ASSIGNMENT: Search the material and gather each line with "cats" in it.
___
Definition _eval (v operator : string) (value : pyv) : res bool :=
  if decide (operator = "=") then Ok (py_eq (PStr v) value)
  else if decide (operator = "≠") then Ok (negb (py_eq (PStr v) value))
  else if decide (operator = "contains") then py_contains (PStr v) value
  else
    let two f := match value with PStr p => Ok (f p) | _ => Err exn_type end in
    if decide (operator = "start with") then two (py_startswith v)
    else if decide (operator = "end with") then two (py_endswith v)
    else Ok false.

(** [_hashable]: the tuple of a list or of the sorted items of a dict *)
Fixpoint _hashable (x : pyv) : pyv :=
  match x with
  | PDict kvs =>
      PList ((λ kv, PList [PStr kv.1; kv.2])
        <$> isort (λ a b, str_leb a.1 b.1) (map (λ kv, (kv.1, _hashable kv.2)) kvs))
  | PList l => PList (map _hashable l)
  | _ => x
  end.

(** The elements the list comprehension [[x for x in l if f(x)]] keeps *)
Fixpoint filter_res {A} (f : A → res bool) (l : list A) : res (list A) :=
  match l with
  | [] => Ok []
  | x :: l => b ← f x; l' ← filter_res f l; Ok (if b : bool then x :: l' else l')
  end.

(** The items whose key is not among [seen] or an earlier key *)
Fixpoint drop_duplicates (seen l : list pyv) : list pyv :=
  match l with
  | [] => []
  | x :: l =>
      let k := _hashable x in
      if existsb (py_eq k) seen then drop_duplicates seen l
      else x :: drop_duplicates (seen ++ [k]) l
  end.

Definition _coerce_n (o : Cpn) : Z := match py_int_of (param "n" o) with Ok z => z | Err _ => 0 end.
(* ===== verification/CanvasLoad.v ===== *)
(** Loading and resetting a canvas ([Graph.load], [Canvas.load], [reset]), with the
    parameters of the component classes and their checks. *)
From S2P Require Import Prelude Float PyText Json Dsl Effects Comp PyNum PyOps Migration Canvas LlmStream Components.
Open Scope Z_scope.

(** ** Parameters *)

(** [ComponentParamBase.__init__] *)
Definition base_params : fields :=
  [("message_history_window_size", PInt 13); ("description", PStr ""); ("max_retries", PInt 0);
   ("delay_after_error", PFloat "2.0"); ("exception_method", PNone); ("exception_default_value", PNone);
   ("exception_goto", PNone); ("debug_inputs", PDict [])].

(** [setattr] of several attributes *)
Definition set_attrs (new d : fields) : fields := foldl (λ d kv, dict_set kv.1 kv.2 d) d new.

Definition llm_attrs : fields :=
  [("llm_id", PStr ""); ("sys_prompt", PStr "");
   ("prompts", PList [PDict [("role", PStr "user"); ("content", PStr "{sys.query}")]]);
   ("max_tokens", PInt 0); ("temperature", PInt 0); ("top_p", PInt 0); ("presence_penalty", PInt 0);
   ("frequency_penalty", PInt 0); ("output_structure", PNone); ("cite", PBool true);
   ("visual_files_var", PNone)].
Definition llm_params : fields := set_attrs llm_attrs base_params.

(** [AgentParam]: its [meta], whose parameters are also inputs and attributes *)
Definition agent_inputs : list (string * fields) :=
  [("user_prompt", [("type", PStr "string"); ("description", PStr "This is the order you need to send to the agent.");
                    ("default", PStr ""); ("required", PBool true)]);
   ("reasoning", [("type", PStr "string");
     ("description", PStr "Supervisor's reasoning for choosing the this agent. Explain why this agent is being invoked and what is expected of it.");
     ("required", PBool true)]);
   ("context", [("type", PStr "string");
     ("description", PStr "All relevant background information, prior facts, decisions, and state needed by the agent to solve the current query. Should be as detailed and self-contained as possible.");
     ("required", PBool true)])].
Definition agent_meta : pyv :=
  PDict [("name", PStr "agent"); ("description", PStr "This is an agent for a specific task.");
         ("parameters", PDict ((λ kv, (kv.1, PDict kv.2)) <$> agent_inputs))].
Definition agent_params : fields :=
  set_attrs [("function_name", PStr "agent"); ("tools", PList []); ("mcp", PList []); ("max_rounds", PInt 5);
             ("description", PStr ""); ("custom_header", PDict [])]
  (set_attrs llm_attrs
  (set_attrs ((λ kv, (kv.1, get "default" PNone kv.2)) <$> agent_inputs)
  (("meta", agent_meta) :: base_params))).
(* ===== verification/CanvasRun.v ===== *)
(** The scheduler of a canvas ([Canvas.run]): it walks a path of components in batches,
    calls each batch, hands events to the caller and extends the path.

    [run] is a generator: the events are the [Yield] entries of the log. A batch runs
    one component after the other, in an order of the environment. The loop of [run]
    takes fuel; its result is [None] when the fuel did not suffice. *)
From S2P Require Import Prelude Float PyText Json Dsl Effects Comp Regex Refs PyNum PyOps Canvas LlmStream Components.
Open Scope Z_scope.

Record RunArgs := {
  ra_query : pyv; ra_files : pyv; ra_user_id : pyv;
  ra_inputs : option pyv;              (* the keyword may be missing *)
  ra_webhook : option pyv }.

Section run.
Context `{CanvasEnv}.
Abbreviation V := (Act Canvas CvCall).

(** ** Calling a component *)

(** A component whose class is not modelled *)
Definition run_other (cid : string) (kwargs : fields) : V unit :=
  r ← call (CallComponent cid kwargs) (λ n, Ok (cv_other n cid kwargs));
  update cid (λ o, foldl (λ o kv, set_output kv.1 kv.2 o) o (or_outputs r)) ;;
  update cid (λ o, foldl (λ o kv, set_input_value kv.1 kv.2 o) o (or_inputs r)) ;;
  ofres (or_result r).

Definition _invoke (cid : string) (kwargs : fields) : V unit :=
  o ← self cid;
  let name := cp_component_name o in
  if decide (name = "Begin") then Begin_invoke cid kwargs
  else if decide (name = "UserFillUp") then UserFillUp_invoke cid kwargs
  else if decide (name = "Switch") then Switch_invoke cid
  else if decide (name = "Categorize") then Categorize_invoke cid kwargs
  else if decide (name = "ListOperations") then ListOperations_invoke cid
  else if decide (name = "DataOperations") then DataOperations_invoke cid
  else if decide (name = "VariableAggregator") then VariableAggregator_invoke cid
  else if decide (name = "VariableAssigner") then VariableAssigner_invoke cid
  else if decide (name = "StringTransform") then StringTransform_invoke cid kwargs
  else if decide (name = "Message") then Message_invoke cid kwargs
  else if decide (name = "Loop") then Loop_invoke cid
  else if decide (name = "LoopItem") then LoopItem_invoke cid
  else if decide (name = "Iteration") then Iteration_invoke cid
  else if decide (name = "IterationItem") then IterationItem_invoke cid
  else if decide (name = "ExitLoop") then mret ()
  else run_other cid kwargs.

(** [time.perf_counter() - self.output("_created_time")] *)
Definition elapsed (o : Cpn) : V pyv :=
  now ← observe cv_perf; ofres (py_sub (pfloat now) (output o "_created_time")).

Definition start_clock (cid : string) : V unit :=
  now ← observe cv_perf; update cid (set_output "_created_time" (pfloat now)).
Definition stop_clock (cid : string) (debug : pyv) : V unit :=
  update cid (λ o, set_param (dict_set "debug_inputs" debug (cp_param o)) o) ;;
  o ← self cid; e ← elapsed o; update cid (set_output "_elapsed_time" e).

(** The handler of [ComponentBase.invoke] and of [ToolBase.invoke] *)
Definition component_error (cid : string) (e : exn) : V unit :=
  update cid (λ o, if py_bool (get_exception_default_value o) then set_exception_default_value o
                   else set_output "_ERROR" (PStr (exn_str e)) o).
Definition tool_error (cid : string) (e : exn) : V unit :=
  update cid (λ o, set_outputs (dict_set "_ERROR" [("value", PStr (exn_str e))] (cp_outputs o)) o).

Definition is_tool (name : string) : bool := bool_decide (name = "Agent") || cv_tool name.
Definition is_async (name : string) : bool :=
  bool_decide (name ∈ ["LLM"; "Agent"; "Categorize"]) || cv_async name.

(** [invoke] and [invoke_async]; a tool asks for cancellation before it starts its
    clock. *)
Definition invoke (cid : string) (kwargs : fields) : V unit :=
  o ← self cid;
  let name := cp_component_name o in
  if is_tool name then
    unless_canceled cid (
      start_clock cid ;; catch (_invoke cid kwargs) (tool_error cid) ;; stop_clock cid (PList []))
  else
    start_clock cid ;;
    stop ← check_if_canceled_if cid (is_async name);
    if stop : bool then mret () else
    catch (_invoke cid kwargs) (component_error cid) ;; stop_clock cid (PDict []).

(** What a component says it is about to do *)
Definition thoughts (cid : string) : V pyv :=
  o ← self cid;
  let name := cp_component_name o in
  if decide (name = "Switch") then
    mret (PStr "I’m weighing a few options and will pick the next step shortly.")
  else if decide (name ∈ ["Begin"; "Message"; "ExitLoop"]) then mret (PStr "")
  else if decide (name = "UserFillUp") then mret (PStr "Waiting for your input...")
  else if decide (name = "ListOperations") then mret (PStr "ListOperation in progress")
  else if decide (name = "DataOperations") then mret (PStr "DataOperation in progress")
  else if decide (name = "VariableAggregator") then
    mret (PStr "Aggregating variables from canvas and grouping as configured.")
  else if decide (name = "VariableAssigner") then mret (PStr "Assign variables from canvas.")
  else if decide (name = "StringTransform") then mret (PStr ("It's " +:+ py_text (param "method" o) +:+ "ing."))
  else if decide (name = "Loop") then mret (PStr "Loop from canvas.")
  else if decide (name ∈ ["LoopItem"; "IterationItem"]) then mret (PStr "Next turn...")
  else if decide (name = "Iteration") then
    ref ← ofres (as_str (param "items_ref" o));
    v ← variable ref;
    n ← ofres (match v with
               | PList l => Ok (length l) | PDict d => Ok (length d) | PStr s => Ok (py_len s)
               | _ => Err exn_type
               end);
    mret (PStr ("Need to process " +:+ str_of_Z (Z.of_nat n) +:+ " items."))
  else if decide (name = "Categorize") then
    cats ← ofres (match param "category_description" o with PDict d => Ok d | _ => Err attribute_error end);
    mret (PStr ("Which should it falls into " +:+ py_join "," ((λ c, "`" +:+ c.1 +:+ "`") <$> cats) +:+ "? ..."))
  else t ← observe (λ n, cv_thoughts n cid); t ← ofres t; mret (PStr t).

(** ** Events *)

Section turn.
Context (args : RunArgs) (created_at : Z).

Definition decorate (event : string) (dt : pyv) : V unit :=
  c ← gets (λ c, c);
  call (Yield {| ev_event := event; ev_message_id := cv_message_id c; ev_created_at := created_at;
                 ev_task_id := cv_task_id c; ev_data := dt |}) (λ _, Ok ()).

Definition _node_finished (cid : string) : V unit :=
  o ← self cid;
  c ← gets (λ c, c);
  inputs ← ofres (get_input_values c o);
  e ← elapsed o;
  decorate "node_finished" (PDict [
    ("inputs", inputs); ("outputs", outputs o); ("component_id", PStr cid);
    ("component_name", PStr (get_component_name c cid)); ("component_type", PStr (cp_component_name o));
    ("error", error o); ("elapsed_time", e); ("created_at", output o "_created_time")]).

Definition node_started (cid : string) : V unit :=
  t ← observe cv_time;
  c ← gets (λ c, c);
  type ← ofres (get_component_type c cid);
  th ← thoughts cid;
  decorate "node_started" (PDict [
    ("inputs", PNone); ("created_at", PInt t); ("component_id", PStr cid);
    ("component_name", PStr (get_component_name c cid)); ("component_type", PStr type); ("thoughts", th)]).

(** ** A batch *)

(** Whether an element of the inputs is of a component that is not among [earlier] *)
Definition names_elsewhere (earlier : list string) (cpn_id : pyv) : bool :=
  match cpn_id with
  | PStr s => truthy s && bool_decide (s ∉ earlier)
  | v => py_bool v
  end.
Definition refers_elsewhere (earlier : list string) (els : list (string * fields)) : bool :=
  existsb (λ el, names_elsewhere earlier (get "_cpn_id" PNone el.2)) els.

(** [self.path[0].lower().find("userfillup") < 0] *)
Definition not_resumed (path : list string) : bool :=
  negb (py_in "userfillup" (py_lower (hd "" path))).

Definition inputs_kwarg : fields := [("inputs", default (PDict []) (ra_inputs args))].

(** The tasks of [path[i : i + n]]: a component that refers elsewhere leaves the path. *)
Fixpoint collect (n i : nat) : V (list (string * fields)) :=
  match n with
  | O => mret []
  | S n =>
      c ← gets (λ c, c);
      cid ← ofres (match cv_path c !! i with Some cid => Ok cid | None => Err (OtherError "list index out of range") end);
      o ← ofres (get_component_obj c cid);
      if kind_in ["begin"; "userfillup"] o then
        ts ← collect n (S i); mret ((cid, inputs_kwarg) :: ts)
      else
        els ← ofres (get_input_elements c o);
        if refers_elsewhere (take i (cv_path c)) els && not_resumed (cv_path c) then
          modify (λ c, set_path (take i (cv_path c) ++ drop (S i) (cv_path c)) c) ;; collect n i
        else
          '(kwargs, o') ← ofres (get_input c o);
          modify (put cid o') ;;
          ts ← collect n (S i); mret ((cid, kwargs) :: ts)
  end.

Definition canceled_exn : exn := OtherError "TaskCanceledException".
Definition raise_if_canceled : V unit :=
  b ← observe cv_canceled; if b : bool then fails canceled_exn else mret ().

Definition _run_batch (f t : nat) : V unit :=
  raise_if_canceled ;;
  tasks ← collect (t - f) f;
  order ← observe (λ n, cv_schedule n (length tasks));
  each (λ k, match tasks !! k with Some (cid, kwargs) => invoke cid kwargs | None => mret () end) order.

(** ** After a batch *)

(** The variables of [run] that outlive a component: the streams that are not read yet,
    and whether a message asked for speech *)
Record Turn := { tn_partials : list string; tn_tts : bool }.

(** [self.tts(tts_mdl, text)] *)
Definition tts (on : bool) (text : string) : V pyv :=
  if on && truthy text then call (CallTts text) (λ n, Ok (cv_tts n text)) else mret PNone.

Definition message_data (l : fields) : pyv := PDict l.

(** [_process_stream]: the text read so far and the part of it without speech yet *)
Definition _process_stream (on : bool) (st : string * string) (m : string) : V (string * string * bool) :=
  let '(_m, buff_m) := st in
  if negb (truthy m) then mret (st, false)
  else if decide (m = "<think>") then
    decorate "message" (message_data [("content", PStr ""); ("start_to_think", PBool true)]) ;; mret (st, false)
  else if decide (m = "</think>") then
    decorate "message" (message_data [("content", PStr ""); ("end_to_think", PBool true)]) ;; mret (st, false)
  else
    let buff_m := buff_m +:+ m in
    let _m := _m +:+ m in
    if decide (16 < py_len buff_m)%nat then
      a ← tts on buff_m;
      decorate "message" (message_data [("content", PStr m); ("audio_binary", a)]) ;; mret (_m, "", false)
    else decorate "message" (message_data [("content", PStr m)]) ;; mret (_m, buff_m, false).

Definition get_reference (c : Canvas) : pyv :=
  match cv_retrieval c with
  | PList l => default (PDict [("chunks", PDict []); ("doc_aggs", PDict [])]) (last l)
  | _ => PDict [("chunks", PDict []); ("doc_aggs", PDict [])]
  end.
Definition _has_reference (c : Canvas) : bool :=
  match get_reference c with
  | PDict ref => py_bool (get "chunks" PNone ref) || py_bool (get "doc_aggs" PNone ref)
  | _ => false
  end.
Definition _build_message_end (c : Canvas) (o : Cpn) : pyv :=
  PDict ((if py_bool (get_param o "status") then [("status", get_param o "status")] else [])
    ++ (match output o "attachment" with PDict d => [("attachment", PDict d)] | _ => [] end)
    ++ (if _has_reference c then [("reference", get_reference c)] else [])).

(** [while partials: ...]: reports the components whose streams have been read *)
Fixpoint flush (partials : list string) : V (list string) :=
  match partials with
  | [] => mret []
  | p :: partials' =>
      o ← self p;
      if is_partial (output o "content") then mret partials
      else _node_finished p ;; flush partials'
  end.

(** The events of a message *)
Definition show_message (cid : string) (tn : Turn) : V Turn :=
  o ← self cid;
  let on := tn_tts tn || py_bool (get_param o "auto_play") in
  (if is_partial (output o "content") then
     r ← stream recursion_limit _ (_process_stream on) ("", "") (output o "content");
     let '(_m, buff_m) := r.1 in
     (if truthy buff_m then
        a ← tts on buff_m;
        decorate "message" (message_data [("content", PStr ""); ("audio_binary", a)])
      else mret ()) ;;
     update cid (set_output "content" (PStr _m))
   else decorate "message" (message_data [("content", output o "content")])) ;;
  o ← self cid;
  c ← gets (λ c, c);
  decorate "message_end" (_build_message_end c o) ;;
  ps ← flush (tn_partials tn);
  mret {| tn_partials := ps; tn_tts := on |}.
(* ===== verification/CanvasRefine.v ===== *)
(** The path machine: how [Canvas.run] may move its path, as a step relation on the
    static graph, and the proof that every turn moves along it.

    A phase is the place of the walk: [Collecting idx i n] gathers the batch that
    started at [idx], with [n] components left from [i] on; [Posting idx j to] looks at
    what the component at [j] of the batch up to [to] leads to. *)
From S2P Require Import Prelude Float PyText Json Dsl Effects Comp Regex Refs PyNum PyOps Canvas LlmStream Components.
From S2P Require Import CanvasRun CanvasSteps.
Open Scope Z_scope.

(** ** The static graph *)

(** The component a reference names *)
Definition ref_cpn (exp : string) : string :=
  if py_in "@" exp then match split_at exp with Ok (cid, _) => cid | Err _ => "" end else "".

(** The components the texts or the inputs of a component name *)
Definition refs_of (o : Cpn) : list pyv :=
  match input_texts o with
  | None => input_refs o
  | Some (Ok texts) => t ← texts; exp ← refs_of_text true t; [PStr (ref_cpn exp)]
  | Some (Err _) => []
  end.

(** A component that has to wait for one that is not in the path *)
Definition blocked (o : Cpn) (earlier : list string) : bool := existsb (names_elsewhere earlier) (refs_of o).

Definition leaves (o : Cpn) (i : nat) (path : list string) : bool :=
  negb (kind_in ["begin"; "userfillup"] o) && blocked o (take i path) && not_resumed path.

(** Where a component may send the path *)
Definition may_follow (c : Canvas) (cid : string) (ids : list string) : Prop :=
  ∃ o, component_of c cid = Some o ∧
    ((kind_in ["categorize"; "switch"] o = true ∧
        ∃ v, (v = output o "_next" ∨ route_value o v) ∧ as_strs v = Ok ids)
     ∨ (kind_in ["iterationitem"; "loopitem"; "exitloop"] o = true ∧ parent_downstream c o = Ok ids)
     ∨ (kind_in ["iteration"; "loop"] o = true ∧ ∃ s, get_start c cid o = Ok s ∧ ids = [s])
     ∨ (∃ pid p s, get_parent c o = Ok (Some (pid, p)) ∧ cp_downstream o = [] ∧ get_start c pid p = Ok s ∧ ids = [s])
     ∨ (kind_in ["categorize"; "switch"; "iteration"; "loop"] o = false ∧ ids = cp_downstream o)).

(** Where an error of a component may send it *)
Definition may_jump (c : Canvas) (cid : string) (ids : list string) : Prop :=
  ∃ o, component_of c cid = Some o ∧ py_bool (param "exception_method" o) = true ∧
    as_strs (param "exception_goto" o) = Ok ids.

Inductive phase :=
  | Collecting (idx i n : nat)
  | Posting (idx j to : nat).

Inductive mstep (c : Canvas) : phase * list string → phase * list string → Prop :=
  | ms_keep idx i n p cid o :
      p !! i = Some cid → component_of c cid = Some o → leaves o i p = false →
      mstep c (Collecting idx i (S n), p) (Collecting idx (S i) n, p)
  | ms_drop idx i n p cid o :
      p !! i = Some cid → component_of c cid = Some o → leaves o i p = true →
      mstep c (Collecting idx i (S n), p) (Collecting idx i n, take i p ++ drop (S i) p)
  | ms_batch idx i p :
      mstep c (Collecting idx i 0, p) (Posting idx idx (length p), p)
  | ms_follow idx j to p cid ids :
      (j < to)%nat → p !! j = Some cid → may_follow c cid ids →
      mstep c (Posting idx j to, p) (Posting idx (S j) to, extend_path p ids)
  | ms_jump idx j to p cid ids :
      (j < to)%nat → p !! j = Some cid → may_jump c cid ids →
      mstep c (Posting idx j to, p) (Posting idx (S j) to, p ++ ids)
  | ms_next idx to p :
      mstep c (Posting idx to to, p) (Collecting to to (length p - to), p).

(** ** The static graph does not change *)

Lemma same_input_texts B o o' : same_cpn B o o' → input_texts o' = input_texts o.
Proof.
  intros Hs. unfold input_texts, prompt_texts. rewrite (sc_name _ _ _ Hs).
  by rewrite !(sc_param _ _ _ Hs) by (apply (bool_decide_unpack _); exact I).
Qed.

Lemma same_refs B o o' : same_cpn B o o' → refs_of o' = refs_of o.
Proof. intros Hs. unfold refs_of. by rewrite (same_input_texts _ _ _ Hs), (sc_refs _ _ _ Hs). Qed.

Lemma same_kind B o o' l : same_cpn B o o' → kind_in l o' = kind_in l o.
Proof. intros Hs. unfold kind_in. by rewrite (sc_name _ _ _ Hs). Qed.

Lemma same_leaves B o o' i p : same_cpn B o o' → leaves o' i p = leaves o i p.
Proof. intros Hs. unfold leaves, blocked. by rewrite (same_refs _ _ _ Hs), (same_kind _ _ _ _ Hs). Qed.

(** Elements for these references *)
Definition listed (els : list (string * fields)) (l : list string) : Prop :=
  Forall (λ kf, get "_cpn_id" PNone kf.2 = PStr (ref_cpn kf.1)) els ∧ ∀ k, k ∈ els.*1 ↔ k ∈ l.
___
RESULT OF THE EXERCISE:
    cats ← ofres (match param "category_description" o with PDict d => Ok d | _ => Err attribute_error end);
    mret (PStr ("Which should it falls into " +:+ py_join "," ((λ c, "`" +:+ c.1 +:+ "`") <$> cats) +:+ "? ..."))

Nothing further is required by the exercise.